Once you find the line containing "mtc0 pte C0_ENTRYLO0 ;;; mfc0" in the data below, copy it and each following line exactly, up to and including the line containing "i_lw ptr 0 ptr ;;;", and nothing else.
━━ EXERCISE INPUT ━━
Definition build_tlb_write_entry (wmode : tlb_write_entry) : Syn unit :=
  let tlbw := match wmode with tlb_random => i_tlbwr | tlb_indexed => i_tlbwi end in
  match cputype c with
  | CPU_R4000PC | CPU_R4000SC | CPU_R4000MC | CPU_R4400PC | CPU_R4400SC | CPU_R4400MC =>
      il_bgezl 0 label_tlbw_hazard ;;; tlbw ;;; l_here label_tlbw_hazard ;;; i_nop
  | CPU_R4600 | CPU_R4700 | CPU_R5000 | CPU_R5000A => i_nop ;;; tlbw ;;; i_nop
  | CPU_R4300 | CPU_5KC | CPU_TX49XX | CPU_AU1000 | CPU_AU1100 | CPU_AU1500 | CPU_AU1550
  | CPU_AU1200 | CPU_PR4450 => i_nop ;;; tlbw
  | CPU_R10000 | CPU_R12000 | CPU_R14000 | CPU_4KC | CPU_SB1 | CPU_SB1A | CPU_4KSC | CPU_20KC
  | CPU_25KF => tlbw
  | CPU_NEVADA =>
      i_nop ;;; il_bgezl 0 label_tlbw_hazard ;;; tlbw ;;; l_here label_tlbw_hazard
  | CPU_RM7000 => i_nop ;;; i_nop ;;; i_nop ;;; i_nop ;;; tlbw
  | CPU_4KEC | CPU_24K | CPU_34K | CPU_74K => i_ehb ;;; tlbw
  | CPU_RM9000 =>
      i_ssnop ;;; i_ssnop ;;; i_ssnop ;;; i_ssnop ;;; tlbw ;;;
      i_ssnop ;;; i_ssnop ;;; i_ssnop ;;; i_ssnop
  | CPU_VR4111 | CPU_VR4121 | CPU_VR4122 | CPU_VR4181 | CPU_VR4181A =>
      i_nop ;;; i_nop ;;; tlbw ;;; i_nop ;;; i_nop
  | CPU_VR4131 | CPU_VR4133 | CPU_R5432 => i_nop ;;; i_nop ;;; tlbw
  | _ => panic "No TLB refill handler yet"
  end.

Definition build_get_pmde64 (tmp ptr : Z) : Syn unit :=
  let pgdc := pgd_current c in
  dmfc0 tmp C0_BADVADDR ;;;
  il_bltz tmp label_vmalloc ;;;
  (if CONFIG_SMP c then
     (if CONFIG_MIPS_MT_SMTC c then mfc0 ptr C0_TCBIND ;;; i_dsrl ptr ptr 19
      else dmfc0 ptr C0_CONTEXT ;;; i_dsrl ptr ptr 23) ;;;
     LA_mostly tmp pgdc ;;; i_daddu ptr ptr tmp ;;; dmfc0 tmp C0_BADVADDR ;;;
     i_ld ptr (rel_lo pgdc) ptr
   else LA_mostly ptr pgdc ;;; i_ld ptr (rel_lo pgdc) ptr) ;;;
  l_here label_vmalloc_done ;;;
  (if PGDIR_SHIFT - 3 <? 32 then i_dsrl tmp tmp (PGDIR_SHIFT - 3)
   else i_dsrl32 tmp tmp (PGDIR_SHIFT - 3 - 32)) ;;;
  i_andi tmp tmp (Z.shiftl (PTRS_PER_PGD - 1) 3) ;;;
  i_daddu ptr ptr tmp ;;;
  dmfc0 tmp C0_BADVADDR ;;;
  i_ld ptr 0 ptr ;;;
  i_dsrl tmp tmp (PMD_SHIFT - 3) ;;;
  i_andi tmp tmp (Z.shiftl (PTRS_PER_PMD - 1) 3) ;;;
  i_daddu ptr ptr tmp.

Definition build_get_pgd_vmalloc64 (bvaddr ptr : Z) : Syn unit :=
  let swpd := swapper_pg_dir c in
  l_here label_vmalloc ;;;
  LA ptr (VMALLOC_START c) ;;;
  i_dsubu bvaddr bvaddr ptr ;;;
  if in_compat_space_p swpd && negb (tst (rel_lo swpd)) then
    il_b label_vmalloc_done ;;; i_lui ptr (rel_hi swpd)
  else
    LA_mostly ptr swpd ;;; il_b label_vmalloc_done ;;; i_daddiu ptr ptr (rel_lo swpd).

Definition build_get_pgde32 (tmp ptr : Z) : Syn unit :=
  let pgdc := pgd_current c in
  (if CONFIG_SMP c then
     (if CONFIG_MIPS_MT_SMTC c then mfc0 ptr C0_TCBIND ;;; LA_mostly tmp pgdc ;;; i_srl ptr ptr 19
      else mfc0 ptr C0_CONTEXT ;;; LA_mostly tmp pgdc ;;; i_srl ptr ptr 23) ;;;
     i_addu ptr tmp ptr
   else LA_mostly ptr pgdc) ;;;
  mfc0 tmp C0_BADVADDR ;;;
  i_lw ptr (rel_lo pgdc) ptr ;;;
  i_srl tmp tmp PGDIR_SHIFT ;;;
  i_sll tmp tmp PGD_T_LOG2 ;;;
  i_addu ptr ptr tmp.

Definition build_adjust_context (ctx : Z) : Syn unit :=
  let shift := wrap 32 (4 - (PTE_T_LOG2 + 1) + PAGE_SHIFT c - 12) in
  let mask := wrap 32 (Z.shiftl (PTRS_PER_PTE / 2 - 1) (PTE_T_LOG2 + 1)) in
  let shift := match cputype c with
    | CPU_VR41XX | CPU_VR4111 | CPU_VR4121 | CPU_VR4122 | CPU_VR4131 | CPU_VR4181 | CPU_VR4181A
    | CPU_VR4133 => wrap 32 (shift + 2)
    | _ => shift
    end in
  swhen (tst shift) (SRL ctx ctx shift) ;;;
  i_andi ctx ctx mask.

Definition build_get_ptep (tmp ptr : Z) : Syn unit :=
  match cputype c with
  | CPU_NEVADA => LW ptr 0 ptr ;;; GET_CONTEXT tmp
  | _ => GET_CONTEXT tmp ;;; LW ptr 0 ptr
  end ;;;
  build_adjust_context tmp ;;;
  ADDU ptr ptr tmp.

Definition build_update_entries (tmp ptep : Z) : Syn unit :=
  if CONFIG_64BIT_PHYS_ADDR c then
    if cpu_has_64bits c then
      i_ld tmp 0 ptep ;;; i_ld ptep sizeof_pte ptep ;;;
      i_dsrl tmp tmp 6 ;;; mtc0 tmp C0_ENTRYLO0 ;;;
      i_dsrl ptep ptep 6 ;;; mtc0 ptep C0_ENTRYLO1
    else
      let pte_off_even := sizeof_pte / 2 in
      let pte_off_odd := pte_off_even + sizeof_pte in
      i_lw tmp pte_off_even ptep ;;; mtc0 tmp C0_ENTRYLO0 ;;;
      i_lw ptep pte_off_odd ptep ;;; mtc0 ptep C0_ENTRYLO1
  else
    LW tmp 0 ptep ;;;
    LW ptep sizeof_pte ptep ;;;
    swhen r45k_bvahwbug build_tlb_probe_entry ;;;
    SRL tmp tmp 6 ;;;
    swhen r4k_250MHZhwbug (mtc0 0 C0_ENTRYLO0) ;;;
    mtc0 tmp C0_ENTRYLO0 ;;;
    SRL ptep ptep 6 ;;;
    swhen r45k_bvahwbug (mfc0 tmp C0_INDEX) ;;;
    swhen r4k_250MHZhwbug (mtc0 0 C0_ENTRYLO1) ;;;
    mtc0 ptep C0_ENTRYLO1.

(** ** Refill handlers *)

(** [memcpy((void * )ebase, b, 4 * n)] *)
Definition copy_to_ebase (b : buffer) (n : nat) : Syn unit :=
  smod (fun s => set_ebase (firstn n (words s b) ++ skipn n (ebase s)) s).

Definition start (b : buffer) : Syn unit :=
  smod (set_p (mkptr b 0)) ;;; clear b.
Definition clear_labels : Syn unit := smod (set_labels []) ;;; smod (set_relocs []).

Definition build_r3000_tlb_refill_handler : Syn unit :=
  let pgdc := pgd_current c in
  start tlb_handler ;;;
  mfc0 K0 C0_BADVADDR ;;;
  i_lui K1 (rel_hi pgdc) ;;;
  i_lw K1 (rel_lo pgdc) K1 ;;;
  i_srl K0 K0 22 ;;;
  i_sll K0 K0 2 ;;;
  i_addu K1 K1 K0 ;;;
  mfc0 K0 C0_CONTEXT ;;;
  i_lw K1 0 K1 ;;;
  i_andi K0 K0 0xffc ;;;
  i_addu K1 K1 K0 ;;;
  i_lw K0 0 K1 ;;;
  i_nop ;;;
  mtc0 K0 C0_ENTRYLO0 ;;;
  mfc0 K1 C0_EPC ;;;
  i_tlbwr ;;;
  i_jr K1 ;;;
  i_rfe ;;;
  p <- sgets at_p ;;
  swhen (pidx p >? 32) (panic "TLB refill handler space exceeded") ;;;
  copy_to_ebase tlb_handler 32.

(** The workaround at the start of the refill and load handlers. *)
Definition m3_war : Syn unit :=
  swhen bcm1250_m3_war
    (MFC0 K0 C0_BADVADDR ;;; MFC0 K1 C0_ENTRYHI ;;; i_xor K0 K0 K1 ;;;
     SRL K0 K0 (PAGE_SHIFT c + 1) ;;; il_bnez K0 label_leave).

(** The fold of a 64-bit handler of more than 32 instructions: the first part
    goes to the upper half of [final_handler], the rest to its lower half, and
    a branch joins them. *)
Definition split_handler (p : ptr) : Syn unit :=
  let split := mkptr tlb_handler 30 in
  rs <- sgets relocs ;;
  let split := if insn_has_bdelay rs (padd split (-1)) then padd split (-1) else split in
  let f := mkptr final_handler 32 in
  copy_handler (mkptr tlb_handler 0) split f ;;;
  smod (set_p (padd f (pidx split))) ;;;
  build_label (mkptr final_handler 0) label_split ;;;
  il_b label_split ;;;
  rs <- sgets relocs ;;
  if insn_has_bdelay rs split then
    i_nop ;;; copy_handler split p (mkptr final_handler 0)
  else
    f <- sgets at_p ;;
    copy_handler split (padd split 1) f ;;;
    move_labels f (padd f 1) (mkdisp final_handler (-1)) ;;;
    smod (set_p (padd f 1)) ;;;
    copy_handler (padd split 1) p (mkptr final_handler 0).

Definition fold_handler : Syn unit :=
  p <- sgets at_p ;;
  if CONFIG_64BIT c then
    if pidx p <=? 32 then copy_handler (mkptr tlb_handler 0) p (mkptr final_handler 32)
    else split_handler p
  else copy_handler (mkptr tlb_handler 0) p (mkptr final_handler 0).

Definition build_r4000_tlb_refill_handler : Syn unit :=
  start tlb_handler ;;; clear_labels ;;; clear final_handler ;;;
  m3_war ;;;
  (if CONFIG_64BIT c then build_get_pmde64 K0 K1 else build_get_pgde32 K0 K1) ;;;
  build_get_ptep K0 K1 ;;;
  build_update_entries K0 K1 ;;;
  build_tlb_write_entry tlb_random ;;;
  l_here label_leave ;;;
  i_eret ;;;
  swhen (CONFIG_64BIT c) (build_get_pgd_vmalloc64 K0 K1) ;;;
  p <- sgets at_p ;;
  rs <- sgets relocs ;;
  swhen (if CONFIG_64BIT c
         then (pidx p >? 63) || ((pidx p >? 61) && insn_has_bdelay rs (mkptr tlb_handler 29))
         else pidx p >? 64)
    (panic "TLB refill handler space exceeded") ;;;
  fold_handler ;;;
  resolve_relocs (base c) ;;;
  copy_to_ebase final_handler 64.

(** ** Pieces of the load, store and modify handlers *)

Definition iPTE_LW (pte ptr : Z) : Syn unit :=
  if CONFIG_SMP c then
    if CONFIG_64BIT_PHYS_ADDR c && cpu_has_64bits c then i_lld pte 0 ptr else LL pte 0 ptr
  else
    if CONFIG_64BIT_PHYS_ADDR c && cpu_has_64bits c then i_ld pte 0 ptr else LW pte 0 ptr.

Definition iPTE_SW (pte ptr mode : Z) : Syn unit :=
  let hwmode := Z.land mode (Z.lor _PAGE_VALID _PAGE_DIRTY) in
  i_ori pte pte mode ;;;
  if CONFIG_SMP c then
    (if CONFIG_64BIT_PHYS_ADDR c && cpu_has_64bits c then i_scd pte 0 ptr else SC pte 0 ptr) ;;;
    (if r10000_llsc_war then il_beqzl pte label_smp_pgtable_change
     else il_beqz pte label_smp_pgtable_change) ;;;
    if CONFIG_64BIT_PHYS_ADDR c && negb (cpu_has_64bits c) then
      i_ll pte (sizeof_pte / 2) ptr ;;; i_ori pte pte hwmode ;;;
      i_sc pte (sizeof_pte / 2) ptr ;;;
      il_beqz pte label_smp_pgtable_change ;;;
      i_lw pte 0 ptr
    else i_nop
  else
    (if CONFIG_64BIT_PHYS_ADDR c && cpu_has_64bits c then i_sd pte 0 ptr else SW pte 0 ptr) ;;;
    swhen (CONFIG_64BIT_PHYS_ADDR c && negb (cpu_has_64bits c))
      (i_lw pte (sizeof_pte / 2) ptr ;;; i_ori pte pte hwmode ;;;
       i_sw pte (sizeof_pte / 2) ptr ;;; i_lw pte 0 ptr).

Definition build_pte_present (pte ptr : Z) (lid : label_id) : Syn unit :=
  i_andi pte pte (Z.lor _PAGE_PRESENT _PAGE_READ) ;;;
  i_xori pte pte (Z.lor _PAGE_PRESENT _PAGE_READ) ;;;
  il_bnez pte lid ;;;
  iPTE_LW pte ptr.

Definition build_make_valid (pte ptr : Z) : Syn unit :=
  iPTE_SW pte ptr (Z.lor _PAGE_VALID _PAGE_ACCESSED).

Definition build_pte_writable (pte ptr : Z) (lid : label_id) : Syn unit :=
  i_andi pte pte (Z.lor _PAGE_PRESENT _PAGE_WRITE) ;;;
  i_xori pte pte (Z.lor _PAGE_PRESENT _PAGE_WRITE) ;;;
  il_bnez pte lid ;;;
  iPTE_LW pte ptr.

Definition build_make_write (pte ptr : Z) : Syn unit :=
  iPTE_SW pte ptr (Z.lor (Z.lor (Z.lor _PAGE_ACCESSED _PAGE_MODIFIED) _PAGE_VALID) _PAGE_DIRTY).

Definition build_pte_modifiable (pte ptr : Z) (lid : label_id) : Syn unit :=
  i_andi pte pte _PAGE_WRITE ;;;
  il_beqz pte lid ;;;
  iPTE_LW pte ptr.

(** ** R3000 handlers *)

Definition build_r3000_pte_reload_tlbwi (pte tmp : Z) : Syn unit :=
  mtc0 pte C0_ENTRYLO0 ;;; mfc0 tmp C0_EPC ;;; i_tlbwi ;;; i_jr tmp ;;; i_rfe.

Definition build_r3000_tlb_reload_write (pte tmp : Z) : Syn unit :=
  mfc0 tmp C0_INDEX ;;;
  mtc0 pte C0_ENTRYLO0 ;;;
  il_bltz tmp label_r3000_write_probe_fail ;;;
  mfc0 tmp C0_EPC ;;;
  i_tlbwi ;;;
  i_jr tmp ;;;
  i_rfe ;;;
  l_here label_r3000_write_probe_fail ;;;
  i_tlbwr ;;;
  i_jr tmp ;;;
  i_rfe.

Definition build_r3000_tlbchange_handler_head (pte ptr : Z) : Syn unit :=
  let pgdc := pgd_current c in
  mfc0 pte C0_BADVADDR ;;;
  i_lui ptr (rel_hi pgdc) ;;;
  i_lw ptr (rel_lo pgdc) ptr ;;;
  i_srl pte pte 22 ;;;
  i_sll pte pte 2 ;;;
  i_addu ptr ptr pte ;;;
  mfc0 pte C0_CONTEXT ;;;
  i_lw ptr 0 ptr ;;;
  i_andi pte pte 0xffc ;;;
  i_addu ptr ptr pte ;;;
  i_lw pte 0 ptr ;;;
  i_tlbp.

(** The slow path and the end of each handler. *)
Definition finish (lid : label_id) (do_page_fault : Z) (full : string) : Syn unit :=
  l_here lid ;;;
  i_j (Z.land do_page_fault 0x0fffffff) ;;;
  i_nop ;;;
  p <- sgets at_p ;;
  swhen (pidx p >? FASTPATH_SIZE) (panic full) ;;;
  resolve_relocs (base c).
━━━
TASK SOLUTION
  mtc0 pte C0_ENTRYLO0 ;;; mfc0 tmp C0_EPC ;;; i_tlbwi ;;; i_jr tmp ;;; i_rfe.

Definition build_r3000_tlb_reload_write (pte tmp : Z) : Syn unit :=
  mfc0 tmp C0_INDEX ;;;
  mtc0 pte C0_ENTRYLO0 ;;;
  il_bltz tmp label_r3000_write_probe_fail ;;;
  mfc0 tmp C0_EPC ;;;
  i_tlbwi ;;;
  i_jr tmp ;;;
  i_rfe ;;;
  l_here label_r3000_write_probe_fail ;;;
  i_tlbwr ;;;
  i_jr tmp ;;;
  i_rfe.

Definition build_r3000_tlbchange_handler_head (pte ptr : Z) : Syn unit :=
  let pgdc := pgd_current c in
  mfc0 pte C0_BADVADDR ;;;
  i_lui ptr (rel_hi pgdc) ;;;
  i_lw ptr (rel_lo pgdc) ptr ;;;
  i_srl pte pte 22 ;;;
  i_sll pte pte 2 ;;;
  i_addu ptr ptr pte ;;;
  mfc0 pte C0_CONTEXT ;;;
  i_lw ptr 0 ptr ;;;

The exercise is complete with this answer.